Bug #1142: security problem in EC2 - OpenNebula - OpenNebula Development pages

Bug #1142

security problem in EC2

Added by Rolandas Naujikas over 9 years ago. Updated over 9 years ago.

Status:

Closed

Start date:

02/25/2012

Priority:

High

Due date:

Assignee:

Daniel Molina

% Done:

100%

Category:

Target version:

Release 3.4 - Beta

Resolution:

fixed

Pull request:

Affected Versions:

OpenNebula 3.4

Description

I just was able to authenticate through EC2 (using ec2 auth method in econe.conf) with the user from LDAP (with driver ldap) with its LDAP DN as a password. I'm almost sure it will work also with the user with x509 driver and its certificate subject as a password.

Rolandas Naujikas

P.S. Related code in EC2CloudAuth.rb is "one_pass = get_password(username)".
P.S. Workaround is to don't mix users in one setup with different drivers (only core driver users should be used if auth=ec2 is used).
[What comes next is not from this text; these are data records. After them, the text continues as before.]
(* ===== verification/Process.v ===== *)
(** * Processes

    [process.c], [process.h] and [free_thread] of [sched.c]: the reference
    counted process object, its place in the global process list, its exit and
    its destruction, which closes the capability table and may destroy channels
    and other processes in turn.  The state is the kernel heap (any
    implementation of the allocator interface), the live objects by address and
    the head of the process list. *)
From S2P Require Import Prelude Bytes Queue Iface Handle Sched Sync Channel Vmm.

Record process_t := MkProc {
  pid : Z;
  (** The heap copy of the name: its address (0 is null) and its bytes. *)
  p_name : Z;
  p_name_bytes : list Z;
  p_space : Z;
  p_entry : Z;
  main_thread : Z;
  p_handles : handle_table_t;
  initial_rsp : Z;
  next_map_va : Z;
  p_refcount : Z;
  exit_code : Z;
  exited : Z;
  bootstrap_handle : Z;
  p_waiters : waitq_t;
  list_next : Z }.

Definition set_refcount (n : Z) (p : process_t) : process_t :=
  MkProc (pid p) (p_name p) (p_name_bytes p) (p_space p) (p_entry p) (main_thread p) (p_handles p) (initial_rsp p)
    (next_map_va p) n (exit_code p) (exited p) (bootstrap_handle p) (p_waiters p) (list_next p).
Definition set_list_next (n : Z) (p : process_t) : process_t :=
  MkProc (pid p) (p_name p) (p_name_bytes p) (p_space p) (p_entry p) (main_thread p) (p_handles p) (initial_rsp p)
    (next_map_va p) (p_refcount p) (exit_code p) (exited p) (bootstrap_handle p) (p_waiters p) n.
Definition set_next_map_va (n : Z) (p : process_t) : process_t :=
  MkProc (pid p) (p_name p) (p_name_bytes p) (p_space p) (p_entry p) (main_thread p) (p_handles p) (initial_rsp p)
    n (p_refcount p) (exit_code p) (exited p) (bootstrap_handle p) (p_waiters p) (list_next p).
Definition set_exit (c e : Z) (q : waitq_t) (p : process_t) : process_t :=
  MkProc (pid p) (p_name p) (p_name_bytes p) (p_space p) (p_entry p) (main_thread p) (p_handles p) (initial_rsp p)
    (next_map_va p) (p_refcount p) c e (bootstrap_handle p) q (list_next p).

(** ** Exit *)

(** The loop [while ((w = waitq_pop(&p->waiters)))] is the one of
    [cond_broadcast]; its fuel exceeds the number of threads. *)
Definition process_exit (p : process_t) (code : Z) (s : sched) : process_t * sched :=
  if negb (exited p =? 0) then (p, s)
  else
    let '(q, s') := broadcast_loop (S (size (threads s))) (p_waiters p) s in
    (set_exit code 1 q p, s').

(** ** The snapshot of the process list *)

Record process_info_t := MkInfo { pi_pid : Z; pi_state : Z; pi_pad : Z; pi_name : list Z }.

Definition PROC_NAME_SIZE : Z := 32.

(** [while (i < sizeof(name) - 1 && p->name[i]) name[i] = p->name[i], ++i] and
    the terminator after it; reading stops at the NUL of the name. *)
Fixpoint name_loop (fuel : nat) (src : list Z) (i : Z) (dst : list Z) : Z * list Z :=
  match fuel with
  | O => (i, dst)
  | S fuel =>
    if (i <? PROC_NAME_SIZE - 1) && negb (zget 0 src i =? 0)
    then name_loop fuel src (i + 1) (zset dst i (zget 0 src i))
    else (i, dst)
  end.

Definition fill_info (p : process_t) (old : process_info_t) : process_info_t :=
  let '(i, nm) := if p_name p =? 0 then (0, pi_name old)
                  else name_loop (Z.to_nat PROC_NAME_SIZE) (p_name_bytes p) 0 (pi_name old) in
  MkInfo (pid p) (if exited p =? 0 then 0 else 1) 0 (zset nm i 0).

(** The loop over the list writes into [out]; the fuel is its [max] bound. *)
Fixpoint collect_loop (fuel : nat) (procs : gmap Z process_t) (a n : Z) (out : list process_info_t)
  : Z * list process_info_t :=
  match fuel with
  | O => (n, out)
  | S fuel =>
    if a =? 0 then (n, out)
    else
      match procs !! a with
      | None => (n, out)
      | Some p => collect_loop fuel procs (list_next p) (n + 1)
                    (zset out n (fill_info p (zget (MkInfo 0 0 0 []) out n)))
      end
  end.

(** [out] is [None] for a null pointer. *)
Definition process_collect (procs : gmap Z process_t) (head : Z) (out : option (list process_info_t)) (max : Z)
  : Z * option (list process_info_t) :=
  match out with
  | None => (0, None)
  | Some o =>
    if max =? 0 then (0, out)
    else let '(n, o') := collect_loop (Z.to_nat max) procs head 0 o in (n, Some o')
  end.

(** ** References, destruction *)

(** [Stuck] is a panic of the source (a channel destroyed under waiters, a bad
    [exy_free]) or the use of an address that holds no object; [NoFuel] is the
    model running out of recursion depth, which [process_unref_correct] excludes. *)
Inductive res (A : Type) := Ok (a : A) | Stuck | NoFuel.
Arguments Ok {A} a.
Arguments Stuck {A}.
Arguments NoFuel {A}.

Definition rbind {A B} (r : res A) (f : A -> res B) : res B :=
  match r with Ok a => f a | Stuck => Stuck | NoFuel => NoFuel end.
Definition of_opt {A} (o : option A) : res A := match o with Some a => Ok a | None => Stuck end.
Notation "'rlet' x := r 'in' e" := (rbind r (fun x => e)) (at level 200, x name, right associativity) : exyde_scope.
Open Scope exyde_scope.

Section process.
Context {H : Type} `{VmHeap H}.

Record kst := MkKst {
  k_heap : H;
  k_spaces : gmap Z vmm_space;
  k_chans : gmap Z channel_t;
  k_procs : gmap Z process_t;
  proc_list_head : Z }.

Definition set_heap (k : kst) (h : H) : kst := MkKst h (k_spaces k) (k_chans k) (k_procs k) (proc_list_head k).
Definition set_procs (k : kst) (m : gmap Z process_t) : kst := MkKst (k_heap k) (k_spaces k) (k_chans k) m (proc_list_head k).
Definition set_head (k : kst) (a : Z) : kst := MkKst (k_heap k) (k_spaces k) (k_chans k) (k_procs k) a.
Another solution is to use auth=x509 if there are users with different drivers (ldap/x509/ssh).
P.S. OCCICloudAuth.rb looks similar to EC2, but I didn't succeed to authenticate.
P.S. SunstoneCloudAuth.rb looks OK (because of SHA1 digest used).

Associated revisions

Revision cbc622f8
Added by Daniel Molina over 9 years ago

bug #1142: Check user driver in CloudAuth

Revision 1efef611
Added by Daniel Molina over 9 years ago

bug #1142: Check public driver

History

#1 Updated by Rolandas Naujikas over 9 years ago

I was able to authenticate with x509 user certificate subject also through EC2.

#2 Updated by Rolandas Naujikas over 9 years ago

OCCICloudAuth.rb is also vulnerable because SHA1 hash is made in client side, so modified client could authenticate also with user public information.